Problem description:
Transcribe the records word for word, beginning with the first line and ending with the line that contains "Definition static_locks : list"; include nothing else.

[Stored items]
+++

(* ===== verification/Quiet.v ===== *)
(** * Threads that run undisturbed

    The conditions under which a kernel thread can take every lock it meets at
    once, and what the file-system layers may change of the kernel state
    besides the data they are about: the executing hart's [intena], the state of
    processes that are woken, and the UART, to which messages are printed. *)

From stdpp Require Import base gmap strings numbers list.
From S2P Require Import Prelude KState Sample Spinlock Sched Sleeplock.

Definition static_locks : list lockid :=
  [Lkmem; Lbcache; Litable; Lftable; Llog; Lpid; Lwait; Ltick; Lcons; Luart; Lpr; Lvdisk].

(** The hart runs a process, holds no lock, and every lock may be taken. *)
Definition quiet (s : kstate) : Prop :=
  thread_ok s /\ c_noff (cpu_of (syn s)) = 0 /\
  lfree (syn s) (Lproc (cur s)) /\ Forall (lfree (syn s)) static_locks.

(** A process without its scheduling state. *)
Definition pcore (p : proc) : proc := set_p_state UNUSED (set_p_chan None p).

(** What the file-system layers leave alone. *)
Definition fixed (s : kstate) :=
  (mem s, freelist s, kernel_pagetable s, initproc s, nextpid s, forkret_first s, ticks s,
   ftable s, pipes s, cons s, pr_locking s, panicked s, csr s, devsw s).

Record kq (s s' : kstate) : Prop := mkkq {
  kq_fixed : fixed s' = fixed s;
  kq_syn : syn s' = syn s \/ syn s' = touch (syn s);
  kq_procs : pcore <$> procs s' = pcore <$> procs s
}.

#[export] Instance kq_refl : Reflexive kq.
Proof. intros s. split; auto. Qed.
#[export] Instance kq_trans : Transitive kq.
Proof.
  intros s1 s2 s3 [F1 Y1 P1] [F2 Y2 P2]. split; [congruence| |congruence].
  destruct Y1 as [Y1|Y1], Y2 as [Y2|Y2]; rewrite Y2, Y1, ?touch_touch; auto.
Qed.

Lemma kq_length s s' : kq s s' -> length (procs s') = length (procs s).
Proof. intros [_ _ H]. apply (f_equal length) in H. by rewrite !length_fmap in H. Qed.

Lemma kq_lfree s s' l : kq s s' -> lfree (syn s) l -> lfree (syn s') l.
Proof. intros [_ [-> | ->] _]; auto with xv6. Qed.

Lemma kq_cproc s s' : kq s s' -> c_proc (cpu_of (syn s')) = c_proc (cpu_of (syn s)).
Proof. intros [_ [-> | ->] _]; [done|apply cproc_touch]. Qed.

Lemma kq_cur s s' : kq s s' -> cur s' = cur s.
Proof. intros H. unfold cur. by rewrite (kq_cproc _ _ H). Qed.

Lemma kq_thread s s' : kq s s' -> thread_ok s -> thread_ok s'.
Proof.
  intros H Hok. apply (thread_ok_keep s); [done| |by apply kq_length].
  destruct H as [_ [?|?] _]; auto.
Qed.

Lemma kq_proc s s' i : kq s s' -> pcore (get_proc s' i) = pcore (get_proc s i).
Proof.
  intros [_ _ H]. apply (f_equal (fun l => l !! i)) in H. rewrite !list_lookup_fmap in H.
  unfold get_proc. destruct (procs s !! i), (procs s' !! i); cbn in *; congruence.
Qed.

Lemma kq_cur_pid s s' : kq s s' -> cur_pid s' = cur_pid s.
Proof.
  intros H. unfold cur_pid. rewrite (kq_cur _ _ H).
  change (p_pid (pcore (get_proc s' (cur s))) = p_pid (pcore (get_proc s (cur s)))).
  by rewrite (kq_proc _ _ _ H).
Qed.

Lemma kq_quiet s s' : kq s s' -> quiet s -> quiet s'.
Proof.
  intros H (Hok & Hn & Hp & Hl). split_and!.
  - by eapply kq_thread.
  - destruct H as [_ [-> | ->] _]; by rewrite ?noff_touch.
  - rewrite (kq_cur _ _ H). by eapply kq_lfree.
  - eapply Forall_impl; [exact Hl|]. intros l. by apply kq_lfree.
Qed.

Lemma quiet_thread s : quiet s -> thread_ok s.
Proof. by intros [? _]. Qed.
Lemma quiet_wf s : quiet s -> cpu_wf (syn s).
Proof. intros [? _]. auto with xv6. Qed.
Lemma quiet_lfree s l : quiet s -> l ∈ static_locks -> lfree (syn s) l.
Proof. intros (_ & _ & _ & H). rewrite Forall_forall in H. apply H. Qed.
#[export] Hint Resolve quiet_thread quiet_wf quiet_lfree : xv6.

(** Every process lock is free, and the table has its size. *)
Lemma quiet_procs s : quiet s -> length (procs s) = Z.to_nat NPROC /\ forall i, (i < Z.to_nat NPROC)%nat -> lfree (syn s) (Lproc i).
Proof.
  intros (((_ & Hlen & Hf) & (q & Hq & _) & _) & _ & Hp & _). split; [done|]. intros i Hi.
  destruct (decide (i = cur s)) as [->|Hne]; [done|]. apply Hf; [done|]. unfold cur in Hne. rewrite Hq in *. cbn in Hne. congruence.
Qed.

Lemma pcore_wake ch p : pcore (wake ch p) = pcore p.
Proof. unfold wake, pcore. by destruct (sleeping_on ch p). Qed.
Lemma pcore_wake_procs ch me ps : pcore <$> wake_procs ch me ps = pcore <$> ps.
Proof.
  apply list_eq. intros i. rewrite !list_lookup_fmap, lookup_wake_procs.
  destruct (ps !! i); [|done]. cbn. f_equal. case_decide; [done|apply pcore_wake].
Qed.

(** ** Taking and releasing locks of a quiet thread *)

Lemma quiet_acquire s e l :
  quiet s -> l ∈ static_locks -> acquire l s e = Ok () (set_syn (acq (syn s) l) s) e.
Proof. intros. apply acquire_free; eauto with xv6. Qed.

(** Back to [s]'s synchronisation state, with other fields changed. *)
Lemma quiet_release s s' e l :
  quiet s -> l ∈ static_locks -> syn s' = acq (syn s) l ->
  release l s' e = Ok () (set_syn (touch (syn s)) s') e.
Proof. intros. apply release_acq; eauto with xv6. Qed.

(** Waking other processes inside a critical section. *)
Lemma held_wakeup s s' e l ch :
  quiet s -> (forall i, l <> Lproc i) -> syn s' = acq (syn s) l -> length (procs s') = length (procs s) ->
  wakeup ch s' e = Ok () (set_syn (acq (syn s) l) (set_procs (wake_procs ch (Some (cur s)) (procs s')) s')) e.
Proof.
  intros Q Hl Hs Hp. pose proof (quiet_wf _ Q) as Hwf. destruct Q as (Hok & _).
  pose proof Hok as ((_ & Hlen & Hf) & _). rewrite wakeup_run.
  - by rewrite Hs, cproc_acq, (thread_ok_cur _ Hok), touch_acq.
  - split_and!; rewrite ?Hs; [auto with xv6|by rewrite Hp|].
    intros i Hi. rewrite cproc_acq. intros Hne. apply lfree_acq; [done|by apply Hf].
Qed.

Lemma static_not_proc l i : l ∈ static_locks -> l <> Lproc i.
Proof. intros Hl ->. revert Hl. unfold static_locks. rewrite !elem_of_cons, elem_of_nil. naive_solver. Qed.

Lemma quiet_wakeup s s' e l ch :
  quiet s -> l ∈ static_locks -> syn s' = acq (syn s) l -> length (procs s') = length (procs s) ->
  wakeup ch s' e = Ok () (set_syn (acq (syn s) l) (set_procs (wake_procs ch (Some (cur s)) (procs s')) s')) e.
Proof. intros Q Hl. apply held_wakeup; [done|]. intros i. by apply static_not_proc. Qed.

Lemma held_killed y s l i e :
  cpu_wf y -> lfree y (Lproc i) -> l <> Lproc i -> syn s = acq y l -> killed i s e = Ok (p_killed (get_proc s i)) s e.
Proof.
  intros Hwf Hl Hne Hs. unfold killed.
  kstep ltac:(apply acquire_free; rewrite Hs; [auto with xv6|by apply lfree_acq]). kpure.
  erewrite bind_ok; [|apply (release_acq _ _ (syn s)); rewrite ?Hs; [auto with xv6|by apply lfree_acq|reflexivity]].
  rewrite Hs, touch_acq by done. rewrite <- Hs. unfold mret, KM_ret. apply Ok_eq; [done|]. by kext.
Qed.

Ltac in_static := unfold static_locks; rewrite ?elem_of_cons; tauto.

Lemma sample_quiet : quiet sample_state.
Proof.
  split_and!; [apply sample_thread_ok|done| |].
  - apply sample_lfree, sample_lockids_elem. vm_compute. lia.
  - apply Forall_forall. intros l Hl. apply sample_lfree.
    unfold sample_lockids. apply elem_of_app. by left.
Qed.
Lemma acq_running l :
  let y1 := acq (idle y) l in let y2 := set_cpus (alter (set_c_proc (Some r)) (hart y1) (cpus y1)) y1 in
  set_cpus (alter (set_c_intena true) (hart y2) (cpus y2)) y2 = acq (running r y) l.
Proof using Q.
  destruct (quiet_cpu s0 Q) as (c & Hc & Hn & Hp). unfold acq, running, idle, set_cpus. cbn. apply sync_eq; [done|done| |done].
  rewrite !list_alter_alter_eq, !(list_alter_known _ _ _ _ Hc). f_equal. unfold pushed. destruct c; cbn in *. by subst.
Qed.

Lemma turn_run body s s2 :
  syn s = idle y -> p_state (get_proc s r) = RUNNABLE ->
  body (set_syn (running r y) (upd_proc r (set_p_state RUNNING) s)) [] = Ok () s2 [] -> syn s2 = running r y ->
  turn r body s [] = Ok () (set_syn (with_intena true (idle y)) (upd_proc r (set_p_state RUNNABLE) s2)) [].
Proof using Q Hr.
  intros Hs Hst Hb Hs2. destruct (quiet_cpu s0 Q) as (c & Hc & Hn & Hp). destruct (quiet_procs s0 Q) as [Hps Hpl]. specialize (Hpl r Hr).
  pose proof (running_cpu c Hc) as Hrc. pose proof (idle_wf y c Hc Hn) as Hiw.
  assert (Hrw : cpu_wf (running r y)) by (eexists; split; [exact Hrc|]; cbn; rewrite Hn; lia).
  unfold turn, scheduler_try. rewrite bind_assoc. kstep ltac:(apply acquire_free; rewrite Hs; [done|by apply lfree_idle]). kpure.
  change (get_proc (set_syn _ s) r) with (get_proc s r). rewrite Hst, decide_True by done. kpure.
  erewrite bind_ok; [|apply (release_acq _ _ (running r y)); [done|by apply lfree_running|rewrite Hs; apply acq_running]].
  rewrite running_touch. match goal with |- (body ≫= _) ?x _ = _ => assert (E : x = set_syn (running r y) (upd_proc r (set_p_state RUNNING) s)) by (by kext) end.
  rewrite E, (bind_ok _ _ _ _ _ _ _ Hb). kstep ltac:(apply acquire_free; rewrite Hs2; [done|by apply lfree_running]). kpure.
  rewrite Hs2. erewrite (release_idle (running r y)); [|exact Hrc|done|by apply lfree_running|reflexivity].
  rewrite running_idle. apply Ok_eq; [done|]. by kext.
Qed.

End Turn.
(* ===== verification/UserSpace.v ===== *)
(** * User address spaces

    What [uvmdealloc], [uvmalloc] and [uvmfree] do to a process's pages: they
    move between the address space and the free list, and none is lost. *)

From stdpp Require Import base gmap strings numbers list.
From S2P Require Import Prelude KState StringC Spinlock Pages Sample Kalloc Vm PageTable UserVm.

Ltac Zify.zify_post_hook ::= Z.to_euclidean_division_equations.

Section UserSpace.
Context {L : Layout}.

(** ** User address spaces *)

(** The table [T] at [root] maps the frames [us] from address 0 up, and nothing
    between them and the trap frame; frames, tables and free pages are
    distinct pages. *)
Record uvm_ok (s : kstate) (l : list Z) (T : pgt) (root : Z) (us : list Z) : Prop := {
  uv_vm : vm_ok s l T;
  uv_root : pt_tabs T !! [] = Some root;
  uv_maps k f : us !! k = Some f -> maps T (Z.of_nat k * PGSIZE) f;
  uv_free va : aligned va -> Z.of_nat (length us) * PGSIZE <= va < TRAPFRAME ->
    pt_leaf T !! pt_path va = None;
  uv_size : Z.of_nat (length us) * PGSIZE <= TRAPFRAME;
  uv_pages : NoDup (us ++ pt_tab_pages T ++ l);
  uv_keys p : is_Some (pt_leaf T !! p) -> exists va, aligned va /\ 0 <= va < MAXVA /\ p = pt_path va
}.

Definition user_pages (T : pgt) (us l : list Z) : list Z := us ++ pt_tab_pages T ++ l.

Lemma TRAPFRAME_lt : 0 < TRAPFRAME /\ TRAPFRAME + 2 * PGSIZE = MAXVA /\ aligned TRAPFRAME.
Proof. done. Qed.
Lemma uvmcopy_loop_run n nw s l T' :
  copying s l T' nw -> (length us - length nw < n)%nat ->
  exists r s' l' T2 nw',
    uvmcopy_loop n root root' (Z.of_nat (length nw) * PGSIZE) sz s e = Ok r s' e /\
    copying s' l' T2 nw' /\ (r = 0 /\ length nw' = length us \/
      r = -1 /\ nw' = [] /\ (length l < 3 * (length us - length nw))%nat).
Proof using Hpar Hchild Hdis Hsz Hus Hmax.
  destruct TRAPFRAME_lt as (HT1 & HT2 & HT3). change MAXVA with (2 ^ 38) in HT2.
  pose proof (PGROUNDUP_bounds sz Hsz ltac:(unfold PGSIZE in *; lia)) as Hb.
  revert nw s l T'. induction n as [|n IH]; intros nw s l T' H Hn; [lia|].
  pose proof (cp_len _ _ _ _ H) as Hlen. pose proof (cp_child _ _ _ _ H) as Hc.
  cbn [uvmcopy_loop]. set (a := Z.of_nat (length nw) * PGSIZE) in *.
  destruct (Z.ltb_spec a sz) as [Hlt|Hge]; cbn [negb].
  2: { exists 0, s, l, T', nw. split_and!; [done|done|]. left. unfold a, PGSIZE in *. lia. }
  assert (Hltn : (length nw < length us)%nat) by (unfold a, PGSIZE in *; lia).
  destruct (parent_next s l T' nw H Hltn) as (f & Hf & Hfok & Hpa & HV & Hfl & Hlor & Hnv & Hw & Hpos & Hld).
  fold a in Hpa, HV, Hfl, Hlor, Hnv, Hw, Hpos, Hld. kstep_with Hw.
  rewrite (proj2 (Z.eqb_neq _ _)) by lia. unfold rd64. kpure. rewrite Hld, HV, Hpa. cbn [negb].
  pose proof (uv_vm _ _ _ _ _ Hc) as (HL & Hk & _ & _ & Hwf & Hlk).
  destruct l as [|p l].
  { kstep ltac:(by apply kalloc_empty). rewrite (proj2 (Z.eqb_eq 0 0)) by done.
    destruct (uvmcopy_err (set_syn (touch (syn s)) s) [] T' nw) as (s' & l' & T2 & Hr & H').
    - by apply copying_touch.
    - exists (-1), s', l', T2, []. split_and!; [exact Hr|exact H'|]. right. cbn. split_and!; done || lia. }
  set (m := memmove (mem (kalloced p s)) p f PGSIZE).
  destruct (kalloc_filled p l s m e HL Hk Hwf Hlk) as (Hr & Hp & Hpok & Hms & Hk' & Hfr).
  { apply mem_frame_memmove. }
  kstep_with Hr. rewrite (proj2 (Z.eqb_neq p 0)) by lia. kpure.
  change (upd_mem (fun m => memmove m p f PGSIZE) (kalloced p s)) with (set_mem m (kalloced p s)).
  destruct (uvm_map s (set_mem m (kalloced p s)) p l T' root' nw (PTE_FLAGS (pte_of T a)) e Hc Hms Hk' Hfr)
    as (s2 & l2 & T2 & r & Hr2 & Hms2 & Hfr2 & Hc2 & Hpg2 & Ht2 & Hcase); try done.
  { unfold a in *. lia. } { congruence. }
  fold a in Hr2, Hcase. kstep_with Hr2. destruct Hcase as [(-> & Hn2 & Hok2 & Hl2)|(-> & -> & Hn2 & Hok2 & Hl2 & Hkf)].
  - rewrite (proj2 (Z.eqb_eq 0 0)) by done. cbn [negb].
    assert (Hcp : copied (mem s2) f p) by (eapply copied_fresh; eauto using list_elem_of_lookup_2).
    pose proof (copying_step s s2 p l l2 T' T2 nw f H Hf Hfl Hlor Hok2 Hms2 Hcp Hl2 Hfr2 Hpg2 Ht2) as H2.
    replace (u64 (a + PGSIZE)) with (Z.of_nat (length (nw ++ [p])) * PGSIZE).
    2: { unfold u64, a in *. rewrite Z.mod_small by (unfold PGSIZE in *; lia).
         rewrite length_app. cbn [length]. unfold PGSIZE. lia. }
    assert (Hl1 : length (nw ++ [p]) = S (length nw)) by (rewrite length_app; cbn; lia).
    destruct (IH _ _ _ _ H2) as (r & s3 & l3 & T3 & nw3 & Hr3 & H3 & Hc3); [lia|].
    exists r, s3, l3, T3, nw3. split_and!; [exact Hr3|exact H3|]. rewrite Hl1 in Hc3.
    destruct Hc3 as [?|(-> & -> & Hl3)]; [by left|right; cbn; split_and!; done || lia].
  - rewrite (proj2 (Z.eqb_neq (-1) 0)) by done. cbn [negb]. kstep_with Hkf.
    destruct (uvmcopy_err (freed p s2) [p] T2 nw) as (s' & l' & T3 & Hr' & H').
    + by eapply copying_freed.
    + exists (-1), s', l', T3, []. split_and!; [exact Hr'|exact H'|]. right. cbn. split_and!; done || lia.
Qed.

+++

Task response:
(* ===== verification/Quiet.v ===== *)
(** * Threads that run undisturbed

    The conditions under which a kernel thread can take every lock it meets at
    once, and what the file-system layers may change of the kernel state
    besides the data they are about: the executing hart's [intena], the state of
    processes that are woken, and the UART, to which messages are printed. *)

From stdpp Require Import base gmap strings numbers list.
From S2P Require Import Prelude KState Sample Spinlock Sched Sleeplock.

Definition static_locks : list lockid :=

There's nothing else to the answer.